Trois ans après la sortie de Refugiado qui décrivait la cavale d’une mère et de son jeune fils tentant d’échapper aux coups d’un conjoint violent, le nouveau film de Diego Lerman s’intéresse à nouveau au cas-limite d’un instinct maternel malmené par des événements extérieurs. Il s’agit ici de Malena, brillante doctoresse d’une quarantaine d’années, débarquée de Buenos Aires au fin fond de la campagne argentine pour récupérer le bébé qu’une femme sans le sou a accepté de lui donner en échange d’une prise en charge matérielle. Impatiente de voir son désir de mère se réaliser, Malena est de tous les plans, fébrile et agitée, en interaction permanente avec tous les locaux qui trempent plus ou moins dans la magouille. Empathique au possible, la caméra nerveuse du réalisateur colle au plus près du personnage, s’attachant à rendre palpable chaque obstacle susceptible de contrarier son futur projet. Tout en éclairages naturels, la mise en scène s’échine à décrire un environnement aux contours indéchiffrables, où les espaces (les murs de l’hôpital, les habitacles de voiture et les bureaux isolés) semblent toujours avoir quelque chose à dissimuler. Avec une certaine dextérité, le réalisateur parvient à capter le délitement du temps qui sépare Malena du moment où elle pourra s’enfuir avec le bébé tant attendu, laissant éclore à quelques instants ce que la situation comporte d’étrangeté sournoise.
Charger la barque
Seulement, Diego Lerman ne parvient pas à s’en tenir à ce dispositif minimaliste.
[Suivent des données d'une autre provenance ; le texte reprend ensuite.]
(* ===== verification/BTree.v ===== *)
(** * BTree: ordered maps from texts (std's BTreeMap, as src/sim/trajectory.rs uses it)

    A map is the list of its entries in the order of their keys, which is the order the
    reports iterate in. *)

From Stdlib Require Import ZArith Lia Ascii String Sorting.Sorted.
From stdpp Require Import base tactics numbers list strings.
Local Open Scope list_scope.

Definition BTreeMap (A : Type) := list (string * A).

Section BTree.
Context {A : Type}.

Fixpoint bt_get (m : BTreeMap A) (k : string) : option A :=
  match m with
  | [] => None
  | (k', v) :: m => if String.eqb k' k then Some v else bt_get m k
  end.

(** [entry(k)], then [and_modify] or [or_insert]: the new value from the old one. *)
Fixpoint bt_update (m : BTreeMap A) (k : string) (f : option A -> A) : BTreeMap A :=
  match m with
  | [] => [(k, f None)]
  | (k', v) :: rest =>
      match String.compare k k' with
      | Lt => (k, f None) :: m
      | Eq => (k', f (Some v)) :: rest
      | Gt => (k', v) :: bt_update rest k f
      end
  end.

Definition key_lt (a b : string * A) : Prop := String.compare a.1 b.1 = Lt.
Definition ordered (m : BTreeMap A) : Prop := StronglySorted key_lt m.
End BTree.

(** The tallies of the reports: [*entry(k).or_insert(0) += n]. *)
Definition tally (m : BTreeMap Z) (k : string) (n : Z) : BTreeMap Z :=
  bt_update m k (fun o => default 0%Z o + n)%Z.
Definition total (m : BTreeMap Z) : Z := foldr (fun e n => e.2 + n)%Z 0%Z m.

(** ** Lemmas: the order of texts *)

Lemma ascii_compare_trans a b c :
  Ascii.compare a b = Lt -> Ascii.compare b c = Lt -> Ascii.compare a c = Lt.
Proof. unfold Ascii.compare. rewrite !N.compare_lt_iff. lia. Qed.
Lemma ascii_compare_refl a : Ascii.compare a a = Eq.
Proof. unfold Ascii.compare. apply N.compare_refl. Qed.
Lemma string_compare_refl s : String.compare s s = Eq.
Proof. induction s as [|c s IH]; cbn; [done|]. by rewrite ascii_compare_refl. Qed.

Lemma string_compare_trans s1 : forall s2 s3,
  String.compare s1 s2 = Lt -> String.compare s2 s3 = Lt -> String.compare s1 s3 = Lt.
Proof.
  induction s1 as [|a s1 IH]; intros [|b s2] [|c s3]; cbn; try done.
  destruct (Ascii.compare a b) eqn:Hab; try done.
  - apply Ascii.compare_eq_iff in Hab as ->. destruct (Ascii.compare b c); try done. apply IH.
  - intros _. destruct (Ascii.compare b c) eqn:Hbc; try done.
    + apply Ascii.compare_eq_iff in Hbc as ->. by rewrite Hab.
    + by rewrite (ascii_compare_trans _ _ _ Hab Hbc).
Qed.

Lemma string_compare_gt a b : String.compare a b = Gt -> String.compare b a = Lt.
Proof. rewrite String.compare_antisym. by destruct (String.compare b a). Qed.

(** ** Lemmas: updates *)

Section Lemmas.
Context {A : Type}.
Implicit Types m : BTreeMap A.

Lemma bt_update_keys m k f : forall e, In e (bt_update m k f) -> e.1 = k \/ In e.1 (map fst m).
Proof.
  induction m as [|[k' v] m IH]; cbn; [intros e [<-|[]]; by left|].
  intros e. destruct (String.compare k k'); cbn.
  - intros [<-|Hin]; right; [by left|]. right. by apply in_map.
  - intros [<-|[<-|Hin]]; [by left|right; by left|]. right. right. by apply in_map.
  - intros [<-|Hin]; [right; by left|]. destruct (IH e Hin); auto.
Qed.

Lemma bt_update_ordered m k f : ordered m -> ordered (bt_update m k f).
Proof.
  unfold ordered. induction 1 as [|[k' v] m Hs IH Hall]; cbn; [by repeat constructor|].
  destruct (String.compare k k') eqn:Hc.
  - constructor; [done|]. exact Hall.
  - constructor; [by constructor|]. constructor; [done|].
    eapply Forall_impl; [exact Hall|]. intros e He. unfold key_lt in *; cbn in *.
    by eapply string_compare_trans.
  - constructor; [done|]. apply List.Forall_forall. intros e He.
    apply bt_update_keys in He as [He|He]; unfold key_lt; cbn.
    + rewrite He. by apply string_compare_gt.
    + apply in_map_iff in He as ([k2 v2] & Hk & Hin). cbn in Hk. rewrite <- Hk.
      rewrite List.Forall_forall in Hall. exact (Hall _ Hin).
Qed.

(** A smaller key is not in the map. *)
Lemma bt_get_below m k : Forall (fun e => String.compare k e.1 = Lt) m -> bt_get m k = None.
Proof.
  induction 1 as [|[k' v] m Hk _ IH]; cbn; [done|]. cbn in Hk.
  destruct (String.eqb_spec k' k) as [->|]; [|done]. by rewrite string_compare_refl in Hk.
Qed.

Lemma bt_get_update m k f k' : ordered m ->
  bt_get (bt_update m k f) k' = if String.eqb k k' then Some (f (bt_get m k)) else bt_get m k'.
Proof.
  unfold ordered. induction 1 as [|[k1 v] m Hs IH Hall]; cbn; [done|].
  destruct (String.compare k k1) eqn:Hc; cbn.
  - apply String.compare_eq_iff in Hc as ->. rewrite String.eqb_refl. by destruct (String.eqb k1 k').
  - assert (Hb : bt_get ((k1, v) :: m) k = None).
    { apply bt_get_below. constructor; [done|]. eapply Forall_impl; [exact Hall|].
      intros e He. unfold key_lt in He; cbn in He. by eapply string_compare_trans. }
    cbn in Hb. rewrite Hb. done.
  - assert (Hne : String.eqb k1 k = false).
    { apply String.eqb_neq. intros ->. by rewrite string_compare_refl in Hc. }
    rewrite Hne, IH. destruct (String.eqb_spec k1 k') as [->|]; [|done].
    rewrite String.eqb_sym, Hne. done.
Qed.
End Lemmas.

(** An update that adds [c] to the weight of one entry adds [c] to the sum of the weights. *)
Lemma bt_update_weight {A} (w : A -> Z) (m : BTreeMap A) k f c :
  (forall o, w (f o) = match o with Some v => w v | None => 0 end + c)%Z ->
  foldr (fun e n => w e.2 + n)%Z 0%Z (bt_update m k f) = (foldr (fun e n => w e.2 + n)%Z 0%Z m + c)%Z.
Proof.
  intros Hf. induction m as [|[k' v] m IH]; cbn [bt_update].
  - cbn. rewrite Hf. lia.
  - destruct (String.compare k k'); cbn [foldr fst snd]; rewrite ?Hf, ?IH; lia.
Qed.

Lemma total_tally m k n : total (tally m k n) = (total m + n)%Z.
Proof. apply (bt_update_weight id). by intros [v|]. Qed.

(** ** Lemmas: counting a list of keys *)

Definition tally_all (m : BTreeMap Z) (ks : list string) : BTreeMap Z :=
  fold_left (fun m k => tally m k 1%Z) ks m.
Definition occurrences (k : string) (ks : list string) : nat := length (List.filter (String.eqb k) ks).
Definition counted (n : nat) : option Z := match n with O => None | _ => Some (Z.of_nat n) end.

Lemma tally_all_ordered ks : forall m, ordered m -> ordered (tally_all m ks).
Proof. induction ks as [|k ks IH]; intros m Hm; [done|]. by apply IH, bt_update_ordered. Qed.

Lemma tally_all_total ks : forall m, total (tally_all m ks) = (total m + Z.of_nat (length ks))%Z.
Proof.
  induction ks as [|k ks IH]; intros m; cbn [tally_all fold_left length]; [lia|].
  fold (tally_all (tally m k 1) ks). rewrite IH, total_tally. lia.
Qed.

Lemma tally_all_get_from ks k : forall m, ordered m ->
  bt_get (tally_all m ks) k =
  match occurrences k ks with
  | O => bt_get m k
  | n => Some (default 0 (bt_get m k) + Z.of_nat n)%Z
  end.
Proof.
  induction ks as [|k1 ks IH]; intros m Hm; [done|]. cbn [tally_all fold_left].
  fold (tally_all (tally m k1 1) ks). rewrite IH by by apply bt_update_ordered.
  unfold tally at 1 2. rewrite bt_get_update by done.
  unfold occurrences; cbn [List.filter]. rewrite String.eqb_sym.
  destruct (String.eqb_spec k k1) as [->|]; [|done]. cbn [length].
  destruct (length _); cbn [default]; unfold id; f_equal; lia.
Qed.

Lemma tally_all_get ks k : bt_get (tally_all [] ks) k = counted (occurrences k ks).
Proof. rewrite tally_all_get_from by constructor. by destruct (occurrences k ks). Qed.
(* ===== verification/Monitor.v ===== *)
(** * Monitor: the environment of a monitor, and its run loop (src/monitor.rs)

    A monitor reads the operating system, so its operations take an [Env]: what the file
    system and the process table answer at that moment.  [Monitor] is the trait; a
    [PollingMonitor] is a monitor whose [run] is the common loop of the memory, thermal,
    compute and energy monitors, which polls once per iteration and stops when the
    shutdown flag is up or the receiver of its signals is gone. *)

From Stdlib Require Import ZArith Lia SpecFloat Ascii String.
From stdpp Require Import base tactics numbers list strings pretty.
From S2P Require Import Prelude Float RustStr Signal.
Local Open Scope string_scope.
Local Open Scope list_scope.
Local Open Scope Z_scope.

(** ** The environment *)

(** The atomics a Jetson provider's reader thread writes (src/monitor/gpu_provider.rs): the
    last utilisation sample and whether there has been one. *)
Record JetsonCell := { util_percent : Z; util_seen : bool }.
Definition JetsonCell_new : JetsonCell := {| util_percent := 0; util_seen := false |}.

Record Env := {
  (** [read_to_string(path).ok()] *)
  fs_read : string -> option string;
  (** [Path::exists] *)
  fs_exists : string -> bool;
  (** [read_dir(path)], flattened: the entries' file names *)
  fs_entries : string -> option (list string);
  (** whether spawning the program with these arguments succeeds *)
  can_spawn : string -> list string -> bool;
  (** what the reader thread has stored so far *)
  jetson_cell : JetsonCell
}.

(** An environment where nothing can be read. *)
Definition empty_env : Env :=
  {| fs_read := fun _ => None; fs_exists := fun _ => false;
     fs_entries := fun _ => None; can_spawn := fun _ _ => false;
     jetson_cell := JetsonCell_new |}.
(** An environment of the given files. *)
Definition env_of_files (files : list (string * string)) : Env :=
  let get p := find_map (fun '(q, c) => if String.eqb p q then Some c else None) files in
  {| fs_read := get; fs_exists := fun p => match get p with Some _ => true | None => false end;
     fs_entries := fun _ => None; can_spawn := fun _ _ => false;
     jetson_cell := JetsonCell_new |}.

(** [Path::join]: an absolute right-hand side replaces the base. *)
Fixpoint ends_with_slash (s : string) : bool :=
  match s with "" => false | String c "" => Ascii.eqb c "/" | String _ r => ends_with_slash r end.
Definition path_join (base rel : string) : string :=
  match rel with
  | String "/" _ => rel
  | _ => if String.eqb base "" || ends_with_slash base then base +:+ rel else base +:+ "/" +:+ rel
  end.

(** ** The trait *)

Class Monitor (M : Type) := {
  initial_signal : M -> option SystemSignal;
  monitor_name : string
}.

(** One iteration of [run]'s loop body: the new state and the signal it sends, if any. *)
Class PollingMonitor (M : Type) `{Monitor M} := {
  poll : Env -> M -> outcome (M * option SystemSignal);
  (** A signal that is sent is the one the new state describes. *)
  poll_sends_state : forall env m m' s,
    poll env m = Return (m', Some s) -> initial_signal m' = Some s
}.

(** What one iteration finds: the shutdown flag, the file system, and whether the receiver
    of the signals still exists. *)
Record Tick := { tick_shutdown : bool; tick_env : Env; tick_rx_open : bool }.

Section Run.
Context `{PollingMonitor M}.

(** [run]: the final state and the signals sent, over the iterations given. *)
Fixpoint run (m : M) (ticks : list Tick) : outcome (M * list SystemSignal) :=
  match ticks with
  | [] => Return (m, [])
  | t :: ticks =>
      if tick_shutdown t then Return (m, [])
      else
        let! (m', sent) := poll (tick_env t) m in
        match sent with
        | None => run m' ticks
        | Some s =>
            if tick_rx_open t
            then let! (m'', ss) := run m' ticks in Return (m'', s :: ss)
            else Return (m', [])
        end
  end.

(** An invariant of polling, and what it says of the signals, hold along a run. *)
Lemma run_invariant (I : M -> Prop) (Q : SystemSignal -> Prop) :
  (forall env m m' o, I m -> poll env m = Return (m', o) ->
     I m' /\ match o with Some s => Q s | None => True end) ->
  forall ticks m m' ss, I m -> run m ticks = Return (m', ss) -> I m' /\ Forall Q ss.
Proof.
  intros Hstep. induction ticks as [|t ticks IH]; cbn; intros m m' ss Hm Hr.
  { by simplify_eq. }
  destruct (tick_shutdown t); [by simplify_eq|].
  destruct (poll (tick_env t) m) as [[m1 o]|] eqn:Hp; [|done].
  destruct (Hstep _ _ _ _ Hm Hp) as [Hm1 Ho].
  destruct o as [s|]; [|by eapply IH].
  destruct (tick_rx_open t); [|by simplify_eq].
  destruct (run m1 ticks) as [[m2 ss2]|] eqn:Hr2; [|done]. simplify_eq.
  destruct (IH _ _ _ Hm1 Hr2). by split; [|constructor].
Qed.

(** A monitor whose polls never panic never panics. *)
Lemma run_returns : (forall env m, exists r, poll env m = Return r) ->
  forall ticks m, exists r, run m ticks = Return r.
Proof.
  intros Hp. induction ticks as [|t ticks IH]; intros m; cbn; [eauto|].
  destruct (tick_shutdown t); [eauto|].
  destruct (Hp (tick_env t) m) as [[m1 [s|]] ->]; [|eauto].
  destruct (tick_rx_open t); [|eauto]. destruct (IH m1) as [[m2 ss] ->]. eauto.
Qed.
End Run.
(* ===== verification/LuaPolicy.v ===== *)
(** * LuaPolicy: the scripted policy (src/lua_policy.rs)

    The Lua virtual machine is [mlua]'s: a type of machines, the conversions of the values
    a script returns, and the one call the policy makes are parameters ([LuaVM]).  What
    the program does with them - parsing actions, counting what it drops, falling back
    after failures, reloading - is modelled in full. *)

From Stdlib Require Import ZArith Lia SpecFloat Ascii String.
From stdpp Require Import base tactics numbers list strings.
From S2P Require Import Prelude Float RustStr Signal Config PolicyState Wire Pipeline Monitor GpuProvider LuaContext.
Local Open Scope string_scope.
Local Open Scope list_scope.
Local Open Scope Z_scope.

Definition FALLBACK_ERROR_THRESHOLD : Z := 3.

(** [mlua::Value], with tables and everything the program does not look into opaque. *)
Inductive Value (table other : Type) : Type :=
| VNil
| VBoolean (b : bool)
| VInteger (i : Z)
| VNumber (n : f64)
| VTable (t : table)
| VFunction
| VOther (o : other).
Arguments VNil {table other}.
Arguments VBoolean {table other} b.
Arguments VInteger {table other} i.
Arguments VNumber {table other} n.
Arguments VTable {table other} t.
Arguments VFunction {table other}.
Arguments VOther {table other} o.

(** The virtual machine. [None] is an error of the machine or of a conversion. *)
Class LuaVM := {
  vm : Type;
  table : Type;
  other : Type;
  (** a sandboxed machine with the [sys] helpers registered *)
  vm_new : GpuProvider -> option vm;
  (** evaluate a script *)
  vm_exec : vm -> string -> vm * bool;
  get_global : vm -> string -> option (Value table other);
  (** build the context table, look [decide] up and call it *)
  call : vm -> CtxValue -> vm * option (Value table other);
  (** [contains_key], and [get] at the types the program asks for *)
  contains_key : table -> string -> option bool;
  get_value : table -> string -> option (Value table other);
  get_string : table -> string -> option string;
  get_f32 : table -> string -> option f32;
  (** the entries of [sequence_values::<Table>()] *)
  sequence_tables : table -> list (option table)
}.

(** [GPU_YIELD_EVERY_MAX] of [argus_shared]. *)
Class YieldBound := GPU_YIELD_EVERY_MAX : Z.

Section Lua.
Context `{LuaVM} `{YieldBound}.
(** Whether integer overflow is checked, as it is in debug builds. *)
Context (oc : bool).

(** ** Actions *)

(** [n.fract() == 0.0] *)
Definition is_integral (n : f64) : bool :=
  is_finite n && SFeqb (f64_sub n (f64_of_Z (f_trunc n))) f_zero.

Definition yield_every (v : Value table other) : option Z :=
  every ← match v with
    | VInteger i => if (0 <=? i) && (i <=? u32_max) then Some i else None
    | VNumber n =>
        if is_integral n && (SFleb f_zero n && SFleb n (f64_of_Z u32_max))
        then Some (f_to_u32 n) else None
    | _ => None
    end;
  if every <=? GPU_YIELD_EVERY_MAX then Some every else None.
(* ===== verification/DefaultPolicy.v ===== *)
(** * DefaultPolicy: the policy scripts the repository ships (src/scripts)

    [policy_default.lua] and [policy_example.lua], translated function by function: the
    scripts' tables are records of the same fields, their [local] variables the state
    [Script], a Lua error [None].  A [LuaVM] that knows one script turns each of them into
    a machine for [LuaPolicy], so that the policy of src/lua_policy.rs and the script it
    runs are composed.

    The abstract specification is the relief machine ([relief]): outside a window or in
    one at a level, and inside a window the levels only go down. *)

From Stdlib Require Import ZArith Lia SpecFloat Ascii String Sorted.
From stdpp Require Import base tactics numbers list gmap strings.
From S2P Require Import Prelude Float FloatRound RustStr Fmt Signal Config PolicyState Wire Pipeline Monitor GpuProvider LuaContext LuaPolicy.
Local Open Scope string_scope.
Local Open Scope list_scope.
Local Open Scope Z_scope.

(** ** Lua's numbers *)

(** [math.max] and [math.min] of two numbers. *)
Definition lua_max (x y : f64) : f64 := if SFltb x y then y else x.
Definition lua_min (x y : f64) : f64 := if SFltb y x then y else x.

(** The integer below a finite float. *)
Definition f_floor (x : spec_float) : Z :=
  match x with
  | S754_finite s m e =>
      let n := if s then Z.neg m else Z.pos m in
      if 0 <=? e then n * 2 ^ e else n / 2 ^ (- e)
  | _ => 0
  end.
(* ===== verification/Channel.v ===== *)
(** * Channel: transports to the engine
    (src/channel.rs, src/emitter.rs, src/channel/unix_socket.rs, src/emitter/unix_socket.rs)

    The framing of messages, the connection state machine of the Unix channel, its reader
    thread, and the write-only emitter.  What the sockets answer
    is given to each operation as an [Io]; what is written to a connection, a whole frame
    or what a failing write has left of one, is its output.  JSON is [serde_json]'s and a
    parameter. *)

From Stdlib Require Import ZArith Lia String.
From stdpp Require Import base tactics numbers list strings.
From S2P Require Import Prelude Float Signal Wire.
Local Open Scope list_scope.
Local Open Scope Z_scope.

(** A byte is an integer in [0, 255]. *)
Definition bytes := list Z.

(** [u32::to_be_bytes] and [u32::from_be_bytes]. *)
Definition to_be_bytes (n : Z) : bytes :=
  [Z.land (Z.shiftr n 24) 255; Z.land (Z.shiftr n 16) 255; Z.land (Z.shiftr n 8) 255; Z.land n 255].
Definition from_be_bytes (b : bytes) : Z :=
  match b with
  | [b3; b2; b1; b0] =>
      Z.lor (Z.shiftl b3 24) (Z.lor (Z.shiftl b2 16) (Z.lor (Z.shiftl b1 8) b0))
  | _ => 0
  end.

(** [usize as u32]. *)
Definition as_u32 (n : Z) : Z := Z.land n u32_max.

Definition MAX_PAYLOAD_SIZE : Z := 64 * 1024.

(** What the manager sends, the one variant of [ManagerMessage] it builds. *)
Inductive ManagerMessage := Directive (d : EngineDirective).

(** JSON of the messages: [None] is a serialization or parse error. *)
Class Json := {
  json_of_message : ManagerMessage -> option bytes;
  json_of_signal : SystemSignal -> option bytes;
  message_of_json : bytes -> option EngineMessage
}.

(** A frame: big-endian length, then the payload. *)
Definition frame (json : bytes) : bytes := to_be_bytes (as_u32 (Z.of_nat (length json))) ++ json.

(** ** Reading *)

Inductive ReadError := ReadEof | PayloadTooLarge (n : Z) | BadJson.

(** [read_exact] of [n] bytes from the bytes that arrive before the end of the stream. *)
Definition read_exact (n : nat) (stream : bytes) : result (bytes * bytes) ReadError :=
  if (length stream <? n)%nat then Err ReadEof else Ok (take n stream, drop n stream).

Section Read.
Context `{Json}.

Definition read_engine_message (stream : bytes) : result (EngineMessage * bytes) ReadError :=
  let? (len_buf, stream) := read_exact 4 stream in
  let payload_len := from_be_bytes len_buf in
  if MAX_PAYLOAD_SIZE <? payload_len then Err (PayloadTooLarge payload_len)
  else
    let? (json_buf, stream) := read_exact (Z.to_nat payload_len) stream in
    let? msg := ok_or (message_of_json json_buf) BadJson in
    Ok (msg, stream).

(** The reader thread on a whole stream: the messages it parses and why it stops.  A
    message takes at least four bytes, so the length of the stream is fuel enough. *)
Fixpoint reader_thread (fuel : nat) (stream : bytes) : list EngineMessage * ReadError :=
  match fuel with
  | O => ([], ReadEof)
  | S fuel =>
      match read_engine_message stream with
      | Err e => ([], e)
      | Ok (msg, stream) =>
          let '(msgs, e) := reader_thread fuel stream in (msg :: msgs, e)
      end
  end.
End Read.

(** ** The environment of one operation *)

Inductive AcceptResult :=
| Accepted (conn : Z) (clone_ok : bool)
| WouldBlock
| AcceptFailed.

(** What [write_all] does: all bytes are written, or an error comes after the first [n]. *)
Inductive WriteResult := WriteOk | WriteFails (n : nat).

(** The answers of the sockets during one operation: to [accept], to the writes and the
    flush. *)
Record Io := { io_accept : AcceptResult; io_write : bytes -> WriteResult; io_flush : bool }.

(** What reaches a connection: a frame whose write succeeds, or the bytes that a failing
    one has written before its error. *)
Inductive Written := Whole (conn : Z) (b : bytes) | Cut (conn : Z) (b : bytes).
Definition Sent := list Written.

Definition written (w : Written) : bytes := match w with Whole _ b | Cut _ b => b end.
Definition is_whole (w : Written) : Prop := match w with Whole _ _ => True | Cut _ _ => False end.

(** The bytes of a frame that a failing write leaves. *)
Definition cut (conn : Z) (b : bytes) : Sent := match b with [] => [] | _ => [Cut conn b] end.

(** [Write::write_all]: the bytes written, and whether that is all of them. *)
Definition write_all (io : Io) (b : bytes) : bytes * bool :=
  match io_write io b with WriteOk => (b, true) | WriteFails n => (take n b, false) end.

(** ** Traits (src/emitter.rs, src/channel.rs) *)

Class Emitter (E : Type) := {
  emit : Io -> E -> SystemSignal -> E * Sent;
  emit_initial : E -> list (Io * SystemSignal) -> E * Sent;
  emit_directive : Io -> E -> EngineDirective -> E * Sent;
  emitter_name : string
}.
Class EngineReceiver (E : Type) := {
  try_recv : E -> E * option EngineMessage;
  is_connected : E -> bool
}.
Rapidement, il multiplie les effets soulignant de manière trop littérale la voie dangereuse empruntée par la doctoresse. D’un accident de voiture à une attaque d’insectes, tout concourt à mettre la protagoniste en position d’extrême vulnérabilité, incapable de réagir comme il faut face à des demandes qui paraissent de plus en plus intéressées. Par moments, le réalisateur réussit avec un certain brio à cristalliser l’enjeu autour d’un détail, comme par exemple le fait d’obliger la mère biologique à porter l’enfant en sortant de l’hôpital pour éviter d’éveiller les soupçons. Mais à force de recroqueviller le propos sur l’impatience de Malena, Notre enfant se vide rapidement de tout autre enjeu. Tout au plus soulignera-t-on l’injustice des inégalités sociales inhérentes à l’existence de tels contrats, donnant au passage une image peu aimable de l’héroïne, monstre d’égoïsme qui découragerait n’importe quel militant en faveur de la GPA. Pourtant, nul doute que le film voudrait nous faire adhérer au parcours du combattant de la jeune femme : mais à force de répéter les mises à l’épreuve (le contrôle de police) et les décisions prises en dépit du bon sens (l’enlèvement), le scénario ne fait que trahir (involontairement ?) l’absence de hauteur de vue d’un personnage obnubilé par cette adoption censée réparer un traumatisme plus ancien. L’obsession qui contamine littéralement tout le film et dans lequel il aurait pu puiser son énergie se retourne malheureusement contre lui : le résultat se limite à une opposition trop schématique entre deux mondes que tout oppose et qui ne parviendront jamais à se compléter dans leurs manques respectifs.